(Information shown Opens)
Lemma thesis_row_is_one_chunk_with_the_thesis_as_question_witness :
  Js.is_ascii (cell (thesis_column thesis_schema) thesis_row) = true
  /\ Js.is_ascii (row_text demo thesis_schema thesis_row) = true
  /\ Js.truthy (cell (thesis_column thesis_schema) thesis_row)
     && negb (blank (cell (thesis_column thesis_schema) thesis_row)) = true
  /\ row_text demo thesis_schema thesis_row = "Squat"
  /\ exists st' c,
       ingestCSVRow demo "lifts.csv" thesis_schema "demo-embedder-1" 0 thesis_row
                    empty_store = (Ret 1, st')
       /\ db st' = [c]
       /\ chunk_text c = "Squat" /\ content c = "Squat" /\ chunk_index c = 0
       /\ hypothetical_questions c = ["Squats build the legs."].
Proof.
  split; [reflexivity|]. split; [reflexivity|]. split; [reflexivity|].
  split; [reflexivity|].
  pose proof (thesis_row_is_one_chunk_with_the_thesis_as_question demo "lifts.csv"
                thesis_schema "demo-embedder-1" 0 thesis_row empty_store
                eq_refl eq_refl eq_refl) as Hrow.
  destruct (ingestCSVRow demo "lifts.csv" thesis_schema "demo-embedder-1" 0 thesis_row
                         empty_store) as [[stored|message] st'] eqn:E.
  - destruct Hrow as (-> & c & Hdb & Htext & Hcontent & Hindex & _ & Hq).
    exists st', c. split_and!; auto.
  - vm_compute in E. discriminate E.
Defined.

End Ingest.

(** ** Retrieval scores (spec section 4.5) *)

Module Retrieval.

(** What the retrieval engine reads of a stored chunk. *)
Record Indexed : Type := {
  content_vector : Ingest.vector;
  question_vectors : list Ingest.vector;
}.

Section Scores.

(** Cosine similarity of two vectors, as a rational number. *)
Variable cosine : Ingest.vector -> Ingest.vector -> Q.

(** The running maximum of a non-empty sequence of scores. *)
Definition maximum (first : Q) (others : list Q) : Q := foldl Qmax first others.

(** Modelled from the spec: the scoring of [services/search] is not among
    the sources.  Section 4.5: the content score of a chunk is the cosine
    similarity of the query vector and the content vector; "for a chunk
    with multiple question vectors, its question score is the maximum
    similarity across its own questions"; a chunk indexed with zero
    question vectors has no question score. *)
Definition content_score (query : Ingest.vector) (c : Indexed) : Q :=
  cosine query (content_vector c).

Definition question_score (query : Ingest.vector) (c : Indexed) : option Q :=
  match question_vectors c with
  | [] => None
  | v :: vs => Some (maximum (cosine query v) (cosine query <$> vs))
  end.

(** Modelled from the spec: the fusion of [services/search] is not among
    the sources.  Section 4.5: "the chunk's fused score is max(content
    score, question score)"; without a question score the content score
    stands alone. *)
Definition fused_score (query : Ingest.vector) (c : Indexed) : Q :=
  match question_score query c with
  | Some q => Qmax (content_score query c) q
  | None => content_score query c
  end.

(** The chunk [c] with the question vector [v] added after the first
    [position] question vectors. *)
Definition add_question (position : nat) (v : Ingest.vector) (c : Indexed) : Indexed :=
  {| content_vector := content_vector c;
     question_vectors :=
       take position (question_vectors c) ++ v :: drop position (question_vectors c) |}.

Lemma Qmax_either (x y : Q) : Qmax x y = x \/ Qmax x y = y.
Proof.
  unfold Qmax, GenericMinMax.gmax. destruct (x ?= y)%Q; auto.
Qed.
(Information shown Closes)
(Information shown Opens)
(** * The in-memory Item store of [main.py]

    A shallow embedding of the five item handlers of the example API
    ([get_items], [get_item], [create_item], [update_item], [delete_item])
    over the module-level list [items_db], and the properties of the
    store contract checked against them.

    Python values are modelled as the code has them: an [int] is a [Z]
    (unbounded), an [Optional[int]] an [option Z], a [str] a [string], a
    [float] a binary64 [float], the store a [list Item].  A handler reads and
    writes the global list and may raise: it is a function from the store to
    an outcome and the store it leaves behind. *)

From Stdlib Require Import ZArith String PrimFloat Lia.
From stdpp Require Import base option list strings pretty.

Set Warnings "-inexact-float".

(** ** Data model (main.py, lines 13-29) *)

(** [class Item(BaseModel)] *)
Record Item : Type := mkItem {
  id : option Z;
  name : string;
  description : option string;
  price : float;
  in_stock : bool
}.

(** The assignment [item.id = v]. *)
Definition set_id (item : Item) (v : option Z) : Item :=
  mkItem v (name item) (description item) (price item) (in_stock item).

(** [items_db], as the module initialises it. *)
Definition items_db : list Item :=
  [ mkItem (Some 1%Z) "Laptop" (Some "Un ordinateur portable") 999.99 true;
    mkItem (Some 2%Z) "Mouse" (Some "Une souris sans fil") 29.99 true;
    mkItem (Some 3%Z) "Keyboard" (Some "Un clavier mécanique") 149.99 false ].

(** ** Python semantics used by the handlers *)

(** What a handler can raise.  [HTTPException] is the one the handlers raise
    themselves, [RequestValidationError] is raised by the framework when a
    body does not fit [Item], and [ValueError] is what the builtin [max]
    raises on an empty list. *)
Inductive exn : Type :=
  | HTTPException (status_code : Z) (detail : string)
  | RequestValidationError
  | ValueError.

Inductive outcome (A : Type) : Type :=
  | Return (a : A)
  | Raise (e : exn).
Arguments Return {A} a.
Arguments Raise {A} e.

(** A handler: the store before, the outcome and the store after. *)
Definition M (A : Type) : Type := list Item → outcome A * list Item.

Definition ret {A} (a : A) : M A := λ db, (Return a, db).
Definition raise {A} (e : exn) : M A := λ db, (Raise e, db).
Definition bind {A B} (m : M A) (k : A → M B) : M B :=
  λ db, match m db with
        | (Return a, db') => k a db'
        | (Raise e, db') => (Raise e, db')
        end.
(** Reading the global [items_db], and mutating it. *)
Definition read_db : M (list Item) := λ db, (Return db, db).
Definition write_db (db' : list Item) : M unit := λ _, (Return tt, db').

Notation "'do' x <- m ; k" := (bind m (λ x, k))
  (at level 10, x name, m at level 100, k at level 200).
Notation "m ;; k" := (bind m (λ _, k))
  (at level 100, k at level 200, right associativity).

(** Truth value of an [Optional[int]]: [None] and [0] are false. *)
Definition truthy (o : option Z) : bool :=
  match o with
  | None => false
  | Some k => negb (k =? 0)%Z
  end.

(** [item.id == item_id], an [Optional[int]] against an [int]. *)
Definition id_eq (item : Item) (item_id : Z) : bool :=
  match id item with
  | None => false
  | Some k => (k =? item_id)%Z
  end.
(Information shown Closes)
(Information shown Opens)
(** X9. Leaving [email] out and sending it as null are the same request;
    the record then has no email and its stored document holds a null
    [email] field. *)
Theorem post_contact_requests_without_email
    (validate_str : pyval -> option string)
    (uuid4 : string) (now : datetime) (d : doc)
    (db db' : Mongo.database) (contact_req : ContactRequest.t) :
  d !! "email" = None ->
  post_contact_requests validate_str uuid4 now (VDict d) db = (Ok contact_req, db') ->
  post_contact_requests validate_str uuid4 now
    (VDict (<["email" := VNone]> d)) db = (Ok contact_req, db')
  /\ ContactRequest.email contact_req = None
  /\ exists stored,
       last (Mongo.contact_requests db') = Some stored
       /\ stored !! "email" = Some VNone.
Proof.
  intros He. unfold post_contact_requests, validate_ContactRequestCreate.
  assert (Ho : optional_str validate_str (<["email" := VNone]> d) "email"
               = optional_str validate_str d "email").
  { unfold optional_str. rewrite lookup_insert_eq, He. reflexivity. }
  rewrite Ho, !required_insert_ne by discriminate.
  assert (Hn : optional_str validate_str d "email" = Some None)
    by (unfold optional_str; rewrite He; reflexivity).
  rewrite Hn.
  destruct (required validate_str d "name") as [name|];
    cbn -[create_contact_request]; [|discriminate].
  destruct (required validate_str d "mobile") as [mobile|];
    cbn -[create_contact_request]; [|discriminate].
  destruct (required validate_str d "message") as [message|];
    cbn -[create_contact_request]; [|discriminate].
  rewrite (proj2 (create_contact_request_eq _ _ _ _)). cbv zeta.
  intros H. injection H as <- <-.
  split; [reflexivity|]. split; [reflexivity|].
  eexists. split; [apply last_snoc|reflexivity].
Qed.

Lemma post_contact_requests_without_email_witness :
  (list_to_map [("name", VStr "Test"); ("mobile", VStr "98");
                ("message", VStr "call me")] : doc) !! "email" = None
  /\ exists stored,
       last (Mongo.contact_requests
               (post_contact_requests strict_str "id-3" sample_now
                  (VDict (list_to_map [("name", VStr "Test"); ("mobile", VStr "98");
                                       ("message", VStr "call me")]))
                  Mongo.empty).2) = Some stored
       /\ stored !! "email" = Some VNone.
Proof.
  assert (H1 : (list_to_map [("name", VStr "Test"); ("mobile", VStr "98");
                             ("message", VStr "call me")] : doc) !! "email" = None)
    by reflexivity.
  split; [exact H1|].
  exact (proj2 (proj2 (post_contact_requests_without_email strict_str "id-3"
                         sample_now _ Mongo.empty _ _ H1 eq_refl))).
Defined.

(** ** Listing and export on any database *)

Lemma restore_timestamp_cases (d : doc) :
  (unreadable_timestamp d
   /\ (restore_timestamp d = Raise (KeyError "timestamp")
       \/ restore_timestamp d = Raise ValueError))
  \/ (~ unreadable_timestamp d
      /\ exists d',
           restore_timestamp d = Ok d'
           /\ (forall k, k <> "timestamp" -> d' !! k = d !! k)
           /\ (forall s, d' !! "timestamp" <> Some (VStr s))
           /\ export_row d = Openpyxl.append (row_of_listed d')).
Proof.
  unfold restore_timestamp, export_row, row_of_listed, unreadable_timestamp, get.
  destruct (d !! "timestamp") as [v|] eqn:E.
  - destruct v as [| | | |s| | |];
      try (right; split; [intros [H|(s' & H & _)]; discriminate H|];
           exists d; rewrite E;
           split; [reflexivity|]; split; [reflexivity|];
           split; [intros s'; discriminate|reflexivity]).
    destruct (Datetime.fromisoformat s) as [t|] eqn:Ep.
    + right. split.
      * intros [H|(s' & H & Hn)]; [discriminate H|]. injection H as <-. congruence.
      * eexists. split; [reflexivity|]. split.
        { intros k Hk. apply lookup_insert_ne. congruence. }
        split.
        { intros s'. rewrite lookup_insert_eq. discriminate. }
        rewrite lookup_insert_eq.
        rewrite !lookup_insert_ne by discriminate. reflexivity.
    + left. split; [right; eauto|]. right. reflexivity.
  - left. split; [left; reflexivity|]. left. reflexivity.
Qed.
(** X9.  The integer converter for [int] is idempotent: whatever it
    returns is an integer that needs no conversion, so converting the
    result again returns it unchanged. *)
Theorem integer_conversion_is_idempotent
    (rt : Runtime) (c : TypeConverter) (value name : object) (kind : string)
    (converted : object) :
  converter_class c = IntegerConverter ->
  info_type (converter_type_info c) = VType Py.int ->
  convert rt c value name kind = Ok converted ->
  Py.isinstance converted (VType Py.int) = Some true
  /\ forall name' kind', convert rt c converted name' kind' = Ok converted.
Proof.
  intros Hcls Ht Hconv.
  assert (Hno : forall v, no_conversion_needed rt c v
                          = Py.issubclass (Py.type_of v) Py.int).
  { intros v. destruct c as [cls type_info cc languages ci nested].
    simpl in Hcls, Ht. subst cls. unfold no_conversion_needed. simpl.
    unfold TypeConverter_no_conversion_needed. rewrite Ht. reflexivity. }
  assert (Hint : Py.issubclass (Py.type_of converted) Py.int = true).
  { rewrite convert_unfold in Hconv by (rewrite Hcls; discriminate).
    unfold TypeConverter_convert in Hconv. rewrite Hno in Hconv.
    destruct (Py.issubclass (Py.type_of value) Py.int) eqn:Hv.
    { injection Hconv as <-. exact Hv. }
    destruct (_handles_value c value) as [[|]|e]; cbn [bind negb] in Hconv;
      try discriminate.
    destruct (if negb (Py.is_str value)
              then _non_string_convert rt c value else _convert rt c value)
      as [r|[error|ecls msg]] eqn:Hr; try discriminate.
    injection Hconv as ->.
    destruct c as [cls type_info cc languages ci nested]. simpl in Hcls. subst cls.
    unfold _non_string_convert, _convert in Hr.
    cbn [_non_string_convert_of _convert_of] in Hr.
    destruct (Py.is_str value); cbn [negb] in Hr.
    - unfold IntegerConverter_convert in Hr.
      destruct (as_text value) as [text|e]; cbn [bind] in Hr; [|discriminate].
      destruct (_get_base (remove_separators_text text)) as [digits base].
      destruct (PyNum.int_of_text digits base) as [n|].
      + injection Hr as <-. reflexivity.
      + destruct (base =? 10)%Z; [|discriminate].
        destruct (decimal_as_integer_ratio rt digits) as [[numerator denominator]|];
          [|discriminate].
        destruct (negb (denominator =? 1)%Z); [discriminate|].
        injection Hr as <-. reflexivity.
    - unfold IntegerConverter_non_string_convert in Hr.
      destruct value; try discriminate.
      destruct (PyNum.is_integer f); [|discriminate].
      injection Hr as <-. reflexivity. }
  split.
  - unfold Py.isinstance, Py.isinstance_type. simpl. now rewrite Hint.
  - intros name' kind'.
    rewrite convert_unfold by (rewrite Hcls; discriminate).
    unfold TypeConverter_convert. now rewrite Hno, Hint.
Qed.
(Information shown Closes)
> **Work instructions**:
Send back exactly the lines of the listing above starting at the one with "Mongo.empty).2) = Some" and ending at the one with "exact (proj2 (proj2", inclusive, and no others.

> **Solved exercise**:
                  Mongo.empty).2) = Some stored
       /\ stored !! "email" = Some VNone.
Proof.
  assert (H1 : (list_to_map [("name", VStr "Test"); ("mobile", VStr "98");
                             ("message", VStr "call me")] : doc) !! "email" = None)
    by reflexivity.
  split; [exact H1|].
  exact (proj2 (proj2 (post_contact_requests_without_email strict_str "id-3"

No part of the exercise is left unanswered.